• [Assigned task]
Transcribe the stretch of entries below from the line with "Issuer : Type;" through the line with "let mode := created_mode", exactly and with both ends included; leave out all other lines.
-- Opening Marker --
(* ===== verification/Files.v ===== *)
(** * Files (src/src/forward_proxy.rs, src/src/storage.rs, src/src/main.rs)

    The files the program reads and writes: the certificate authority of the forward
    proxy, the database and its backups.  A file is its contents and its mode, under
    the path the program uses for it; directories and links are the operating system's.
    Every operating-system call may fail, and a failed write leaves what was written. *)
From Stdlib Require Import Sorting.Sorted.
From S2P Require Import Prelude Interfaces Models Routing Auth Egress Bedrock Secrets Providers DataPlane Storage AuditLog StoreOpen.

(** ** The file system *)

Inductive content :=
| TextFile (bytes : string)
| DbContent (f : DbFile).

Record file := { file_content : content; file_mode : Z }.

Abbreviation Files := (gmap string file).

(** [let$ x, fs := e in k]: [?] on a call that also changes the files. *)
Notation "'let$' x ',' fs ':=' e 'in' k" :=
  (match e with (Ok x, fs) => k | (Err err, fs) => (Err err, fs) end)
  (at level 10, x name, fs name, e at level 200, k at level 200,
   format "'[v' 'let$'  x ,  fs  ':='  e  'in' '/' k ']'").

(** The mode of a created file: the requested one less the process's mask. *)
Definition created_mode (umask requested : Z) : Z := Z.ldiff requested umask.

(** The octal modes 0600 and 0644. *)
Definition mode_0600 : Z := 384.
Definition mode_0644 : Z := 420.
(** Permissions of the group and of others: 0077. *)
Definition mode_shared : Z := 63.

(** [Path::components] of a relative or absolute path, without the root: repeated
    separators and inner [.] do not count. *)
Definition components (path : string) : list string :=
  let parts := List.filter (fun p => negb (string_is_empty p)) (split "/" path) in
  match parts with
  | [] => []
  | first :: rest =>
      let rest := List.filter (fun p => negb (bool_decide (p = "."))) rest in
      if bool_decide (first = ".") && starts_with "/" path then rest else first :: rest
  end.

(** [Path::parent], as its components and whether it starts at the root. *)
Definition parent (path : string) : option (bool * list string) :=
  match components path with
  | [] => None
  | parts => Some (starts_with "/" path, removelast parts)
  end.

(** The directory [create_dir_all] is called for, if any. *)
Definition parent_to_create (path : string) : option (bool * list string) :=
  match parent path with
  | Some (false, []) | None => None
  | dir => dir
  end.

(** How a write of a new file ends. *)
Inductive write_fault :=
| NoFault
| OpenFault
| WriteFault (written : nat)
| SyncFault.

Class SqliteFormat := {
  db_text : DbFile -> option string       (* a database file read as UTF-8 text *)
}.

(** ** The certificate authority *)

Inductive ForwardProxyError :=
| AlreadyExists
| Certificate
| Io
| InvalidAddress
| ProxyFailed.

Inductive DnType := CommonName | OrganizationName.
Inductive IsCa := UnconstrainedCa.
Inductive KeyUsagePurpose := KeyCertSign | CrlSign | DigitalSignature.

Record CertificateParams := {
  distinguished_name : list (DnType * string);
  is_ca : IsCa;
  key_usages : list KeyUsagePurpose
}.

Definition ca_params : CertificateParams :=
  {| distinguished_name := [(CommonName, "LLM Multiaccount Proxy Local Root"); (OrganizationName, "Triform")];
     is_ca := UnconstrainedCa;
     key_usages := [KeyCertSign; CrlSign; DigitalSignature] |}.

(** rcgen. *)
Class CertLib := {
  KeyPair : Type;
  Signed : Type;
  Issuer : Type;
  serialize_pem : KeyPair -> string;
  key_from_pem : string -> option KeyPair;
  self_signed : CertificateParams -> KeyPair -> option Signed;
  cert_pem : Signed -> string;
  from_ca_cert_pem : string -> KeyPair -> option Issuer
}.

Class CertLaws (T : CertLib) : Prop := {
  key_pem_roundtrip : forall k, key_from_pem (serialize_pem k) = Some k;
  key_pem_text : forall k, utf8_valid (list_ascii_of_string (serialize_pem k)) = true;
  cert_pem_text : forall c, utf8_valid (list_ascii_of_string (cert_pem c)) = true;
  cert_pem_roundtrip : forall p k c, self_signed p k = Some c -> is_Some (from_ca_cert_pem (cert_pem c) k)
}.

Section Operations.
Context `{Q : SqliteFormat} `{T : CertLib}.

(** [Path::exists] is false when the file cannot be examined. *)
Definition path_exists (stat_fails : string -> bool) (fs : Files) (path : string) : bool :=
  negb (stat_fails path) && bool_decide (is_Some (fs !! path)).

(** [std::fs::read_to_string]. *)
Definition read_to_string (fails : string -> bool) (fs : Files) (path : string) : option string :=
  if fails path then None
  else match file_content <$> fs !! path with
       | None => None
       | Some (TextFile bytes) => from_utf8 (list_ascii_of_string bytes)
       | Some (DbContent f) => db_text f
       end.

Definition create_parent (mkdir_fails : string -> bool) (path : string) : result unit ForwardProxyError :=
  match parent_to_create path with
  | Some _ => if mkdir_fails path then Err Io else Ok tt
  | None => Ok tt
  end.

Definition write_new (umask : Z) (fault : write_fault) (fs : Files) (path contents : string) (private : bool) :
    result unit ForwardProxyError * Files :=
  let mode := created_mode umask (if private then mode_0600 else mode_0644) in
  let created bytes := <[path := {| file_content := TextFile bytes; file_mode := mode |}]> fs in
  match fs !! path, fault with
  | Some _, _ | _, OpenFault => (Err Io, fs)
  | None, WriteFault n => (Err Io, created (String.substring 0 n contents))
  | None, SyncFault => (Err Io, created contents)
  | None, NoFault => (Ok tt, created contents)
  end.

(** What the operating system and the key generator contribute. *)
Record ca_env := {
  ca_stat_fails : string -> bool;
  ca_mkdir_fails : string -> bool;
  ca_generated : option KeyPair;
  ca_key_fault : write_fault;
  ca_cert_fault : write_fault;
  ca_remove_fails : bool;
  ca_umask : Z
}.

Definition generate_ca (e : ca_env) (fs : Files) (cert_path key_path : string) :
    result unit ForwardProxyError * Files :=
  if path_exists (ca_stat_fails e) fs cert_path || path_exists (ca_stat_fails e) fs key_path
  then (Err AlreadyExists, fs)
  else
    let$ _, fs := (create_parent (ca_mkdir_fails e) cert_path, fs) in
    let$ _, fs := (create_parent (ca_mkdir_fails e) key_path, fs) in
    let$ signing_key, fs := (ok_or (ca_generated e) Certificate, fs) in
    let$ certificate, fs := (ok_or (self_signed ca_params signing_key) Certificate, fs) in
    let$ _, fs := write_new (ca_umask e) (ca_key_fault e) fs key_path (serialize_pem signing_key) true in
    match write_new (ca_umask e) (ca_cert_fault e) fs cert_path (cert_pem certificate) false with
    | (Err error, fs) => (Err error, if ca_remove_fails e then fs else delete key_path fs)
    | (Ok _, fs) => (Ok tt, fs)
    end.

Definition load_ca (read_fails : string -> bool) (fs : Files) (cert_path key_path : string) :
    result Issuer ForwardProxyError :=
  let? cert := ok_or (read_to_string read_fails fs cert_path) Io in
  let? key := ok_or (read_to_string read_fails fs key_path) Io in
  let? key_pair := ok_or (key_from_pem key) Certificate in
  ok_or (from_ca_cert_pem cert key_pair) Certificate.

(** ** Databases *)

(** What SQLite and the operating system contribute to a backup: [bk_copied] is
    [Some partial] when the copy fails with [partial] written. *)
Record backup_env := {
  bk_open_fails : bool;
  bk_umask : Z;
  bk_connect_fails : bool;
  bk_start_fails : bool;
  bk_copy_fails : option DbFile;
  bk_integrity : option string;
  bk_remove_fails : bool
}.

(** The closure of [backup_to]: [created] is the file it writes. *)
Definition copy_database (e : backup_env) (source : DbFile) (created : DbFile) :
    result unit StorageError * DbFile :=
  if bk_connect_fails e || bk_start_fails e then (Err Database, created)
  else match bk_copy_fails e with
       | Some partial => (Err Database, partial)
       | None =>
           (match bk_integrity e with
            | None => Err Database
            | Some integrity => if bool_decide (integrity = "ok") then Ok tt else Err InvalidBackup
            end, source)
       end.

Definition backup_to (e : backup_env) (source : DbFile) (fs : Files) (destination : string) :
    result unit StorageError * Files :=
  if bk_open_fails e then (Err BackupFilesystem, fs)
  else if bool_decide (is_Some (fs !! destination)) then (Err BackupDestinationExists, fs)
  else
    let '(result, written) := copy_database e source empty_file in
    let fs := <[destination := {| file_content := DbContent written;
                                  file_mode := created_mode (bk_umask e) mode_0600 |}]> fs in
    (result, if negb (is_ok result) && negb (bk_remove_fails e) then delete destination fs else fs).

Context `{U : UrlLib} `{L : CryptoLib} `{C : !StoreCodec}.

(** [SqliteStore::open] on a path: a file that is not there is created once the
    connection is open, an empty file is an empty database, other text is not one. *)
Definition open_path (box : SecretBox) (umask : Z) (e : open_env) (fs : Files) (path : string) :
    option (result Db StorageError * Files) :=
  let on f mode :=
    '(res, f) ← open_store box f e;
    Some (res, <[path := {| file_content := DbContent f; file_mode := mode |}]> fs) in
  match fs !! path with
  | Some {| file_content := DbContent f; file_mode := mode |} => on f mode
  | Some {| file_content := TextFile bytes; file_mode := mode |} =>
      if string_is_empty bytes then on empty_file mode else Some (Err Database, fs)
  | None => if oe_fails e 0 then Some (Err Database, fs) else on empty_file (created_mode umask mode_0644)
  end.
End Operations.

(** ** Theorems *)

Section Theorems.
Context `{Q : SqliteFormat} `{T : CertLib}.

(** A file written by [write_new], with some of its contents. *)
Definition created_file (umask : Z) (private : bool) (bytes : string) : file :=
  {| file_content := TextFile bytes; file_mode := created_mode umask (if private then mode_0600 else mode_0644) |}.

Lemma write_new_cases umask fault fs path contents private r fs' :
  write_new umask fault fs path contents private = (r, fs') ->
  match r with
  | Ok _ => fs !! path = None /\ fs' = <[path := created_file umask private contents]> fs
  | Err e => e = Io /\ (fs' = fs \/ (fs !! path = None /\ exists bytes,
               fs' = <[path := created_file umask private bytes]> fs))
  end.
Proof.
  unfold write_new. destruct (fs !! path) eqn:E; [intros [= <- <-]; by auto|].
  destruct fault; intros [= <- <-]; (split; [done|]); eauto.
Qed.

Lemma delete_created (fs : Files) path f : fs !! path = None -> delete path (<[path := f]> fs) = fs.
Proof. intros Hn. by rewrite delete_insert_eq, delete_id. Qed.

(** The four outcomes of [generate_ca]: done; nothing changed; a part of the key
    file; a part of the certificate, with or without the key. *)
Inductive ca_outcome (e : ca_env) (fs : Files) (cert_path key_path : string) :
    result unit ForwardProxyError -> Files -> Prop :=
| ca_done k c :
    ca_generated e = Some k -> self_signed ca_params k = Some c ->
    fs !! key_path = None -> fs !! cert_path = None -> cert_path <> key_path ->
    ca_outcome e fs cert_path key_path (Ok tt)
      (<[cert_path := created_file (ca_umask e) false (cert_pem c)]>
        (<[key_path := created_file (ca_umask e) true (serialize_pem k)]> fs))
| ca_unchanged err : ca_outcome e fs cert_path key_path (Err err) fs
| ca_key_left bytes :
    fs !! key_path = None ->
    ca_outcome e fs cert_path key_path (Err Io) (<[key_path := created_file (ca_umask e) true bytes]> fs)
| ca_cert_left bytes (kept : option file) :
    fs !! key_path = None -> fs !! cert_path = None -> cert_path <> key_path ->
    ca_outcome e fs cert_path key_path (Err Io)
      (partial_alter (fun _ => kept) key_path (<[cert_path := created_file (ca_umask e) false bytes]> fs)).

Lemma generate_ca_outcome e fs cert_path key_path :
  ca_outcome e fs cert_path key_path (generate_ca e fs cert_path key_path).1
    (generate_ca e fs cert_path key_path).2.
Proof.
  unfold generate_ca. destruct (_ || _); [constructor|].
  destruct (create_parent _ cert_path); [|constructor]. destruct (create_parent _ key_path); [|constructor].
  destruct (ca_generated e) as [k|] eqn:Hk; cbn [ok_or]; [|constructor].
  destruct (self_signed ca_params k) as [c|] eqn:Hc; cbn [ok_or]; [|constructor].
  destruct (write_new _ _ fs key_path _ _) as [[[]|err] fs1] eqn:Hw1; apply write_new_cases in Hw1.
  2:{ destruct Hw1 as [-> [->|(Hn & bytes & ->)]]; by constructor. }
  destruct Hw1 as [Hkey ->].
  destruct (write_new _ _ _ cert_path _ _) as [[[]|err] fs2] eqn:Hw2; apply write_new_cases in Hw2; cbn.
  - destruct Hw2 as [Hcert ->].
    apply lookup_insert_None in Hcert as [Hcert Hne]. by apply (ca_done _ _ _ _ k c).
  - destruct Hw2 as [-> [->|(Hcert & bytes & ->)]]; destruct (ca_remove_fails e).
    + by constructor.
    + rewrite delete_created by done. constructor.
    + apply lookup_insert_None in Hcert as [Hcert Hne].
      rewrite insert_insert_ne by done. by apply ca_cert_left.
    + apply lookup_insert_None in Hcert as [Hcert Hne]. rewrite insert_insert_ne by done.
      rewrite delete_insert_eq. by apply (ca_cert_left e fs cert_path key_path bytes None).
Qed.

(** No mask can open a private file to others. *)
Lemma private_mode umask : Z.land (created_mode umask mode_0600) mode_shared = 0.
Proof.
  unfold created_mode. rewrite Z.ldiff_land, <- Z.land_assoc, (Z.land_comm (Z.lnot _)), Z.land_assoc.
  change (Z.land mode_0600 mode_shared) with 0. apply Z.land_0_l.
Qed.

Lemma exists_now (fs : Files) path f : fs !! path = Some f -> path_exists (fun _ => false) fs path = true.
Proof. intros Hf. unfold path_exists. by rewrite Hf. Qed.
-- Closing Marker --
• [Exercise response]
  Issuer : Type;
  serialize_pem : KeyPair -> string;
  key_from_pem : string -> option KeyPair;
  self_signed : CertificateParams -> KeyPair -> option Signed;
  cert_pem : Signed -> string;
  from_ca_cert_pem : string -> KeyPair -> option Issuer
}.

Class CertLaws (T : CertLib) : Prop := {
  key_pem_roundtrip : forall k, key_from_pem (serialize_pem k) = Some k;
  key_pem_text : forall k, utf8_valid (list_ascii_of_string (serialize_pem k)) = true;
  cert_pem_text : forall c, utf8_valid (list_ascii_of_string (cert_pem c)) = true;
  cert_pem_roundtrip : forall p k c, self_signed p k = Some c -> is_Some (from_ca_cert_pem (cert_pem c) k)
}.

Section Operations.
Context `{Q : SqliteFormat} `{T : CertLib}.

(** [Path::exists] is false when the file cannot be examined. *)
Definition path_exists (stat_fails : string -> bool) (fs : Files) (path : string) : bool :=
  negb (stat_fails path) && bool_decide (is_Some (fs !! path)).

(** [std::fs::read_to_string]. *)
Definition read_to_string (fails : string -> bool) (fs : Files) (path : string) : option string :=
  if fails path then None
  else match file_content <$> fs !! path with
       | None => None
       | Some (TextFile bytes) => from_utf8 (list_ascii_of_string bytes)
       | Some (DbContent f) => db_text f
       end.

Definition create_parent (mkdir_fails : string -> bool) (path : string) : result unit ForwardProxyError :=
  match parent_to_create path with
  | Some _ => if mkdir_fails path then Err Io else Ok tt
  | None => Ok tt
  end.

Definition write_new (umask : Z) (fault : write_fault) (fs : Files) (path contents : string) (private : bool) :
    result unit ForwardProxyError * Files :=
  let mode := created_mode umask (if private then mode_0600 else mode_0644) in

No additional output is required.